THE PROBLEM: Which lines of the data below hold "duration"? Copy each of them.

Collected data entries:
(** C5, counterexample.  A completed task without any URL gets no
    trailing line, and an actual cost that is present as 0 is not listed. *)
Lemma completed_task_without_url :
  _handle_get_task
    (Sample.remote_body (VDict [("status", VStr "completed"); ("type", VStr "video");
                                ("estimated_cost", VStr "1.96")]))
    Sample.repr (VDict [("task_id", VStr "t1")]) [] =
  (inr (tool_result
          ("Task: t1" ++ LF ++ "Type: video" ++ LF ++ "Status: completed" ++ LF ++
           "Estimated Cost: $1.96")),
   [GetV3 "/v3/tasks/t1"])
  /\ _handle_get_task
       (Sample.remote_body (VDict [("status", VStr "failed"); ("type", VStr "video");
                                   ("estimated_cost", VStr "1.96");
                                   ("actual_cost", VInt 0);
                                   ("error_message", VStr "quota exceeded")]))
       Sample.repr (VDict [("task_id", VStr "t1")]) [] =
     (inr (tool_result
             ("Task: t1" ++ LF ++ "Type: video" ++ LF ++ "Status: failed" ++ LF ++
              "Estimated Cost: $1.96" ++ LF ++ LF ++ "❌ Error: quota exceeded")),
      [GetV3 "/v3/tasks/t1"]).
Proof. split; reflexivity. Qed.

(** A completed music task whose first item carries an audio URL. *)
Lemma get_task_summary_witness :
  _handle_get_task
    (Sample.remote_body
       (VDict [("status", VStr "completed"); ("type", VStr "music");
               ("actual_cost", VInt 1);
               ("result",
                VDict [("items",
                        VList [VDict [("audio_url", VStr "https://x/a.mp3")]])])]))
    Sample.repr (VDict [("task_id", VStr "t1")]) [] =
  (inr (VDict
          [("content",
            VList
              [VDict
                 [("type", VStr "text");
                  ("text",
                   VStr "Task: t1
Type: music
Status: completed
Estimated Cost: $N/A
Actual Cost: $1

🎵 Audio URL: https://x/a.mp3")]])]),
   [GetV3 "/v3/tasks/t1"]).
Proof.
  apply (proj1 (get_task_summary
                  (Sample.remote_body
                     (VDict [("status", VStr "completed"); ("type", VStr "music");
                             ("actual_cost", VInt 1);
                             ("result",
                              VDict [("items",
                                      VList [VDict [("audio_url",
                                                     VStr "https://x/a.mp3")]])])]))
                  Sample.repr [("task_id", VStr "t1")] _ []
                  eq_refl eq_refl eq_refl eq_refl)).
Defined.

(** A notification whose method is the number 5: no call, no write. *)
Lemma notification_gets_no_response_witness :
  snd (process_request Sample.remote_down Sample.repr Sample.exc_text
         (VDict (Sample.notification (VInt 5))) []) = []
  /\ stdout (run_stdio Sample.remote_down Sample.repr Sample.exc_text
               (fun _ => Decoded (VDict (Sample.notification (VInt 5))))
               Sample.dumps Sample.strip ["line"] []) = [].
Proof.
  pose proof (notification_gets_no_response
                Sample.remote_down Sample.repr Sample.exc_text
                (fun _ => Decoded (VDict (Sample.notification (VInt 5))))
                Sample.dumps Sample.strip
                (Sample.notification (VInt 5)) [] eq_refl) as [_ [H1 [H2 _]]].
  split; [exact H1|].
  apply H2; [discriminate | reflexivity].
Defined.

(** An empty prompt with a valid duration. *)
Lemma generate_video_requires_prompt_witness :
  _handle_generate_video Sample.remote_down Sample.repr
    (VDict [("prompt", VStr ""); ("duration", VInt 4)]) [] =
  (inr (VDict [("isError", VBool true);
               ("content",
                VList [VDict [("type", VStr "text");
                              ("text", VStr "Error: prompt is required")]])]),
   []).
Proof.
  apply generate_video_requires_prompt. right. reflexivity.
Defined.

ANSWER TO THE EXERCISE:
(** An empty prompt with a valid duration. *)
    (VDict [("prompt", VStr ""); ("duration", VInt 4)]) [] =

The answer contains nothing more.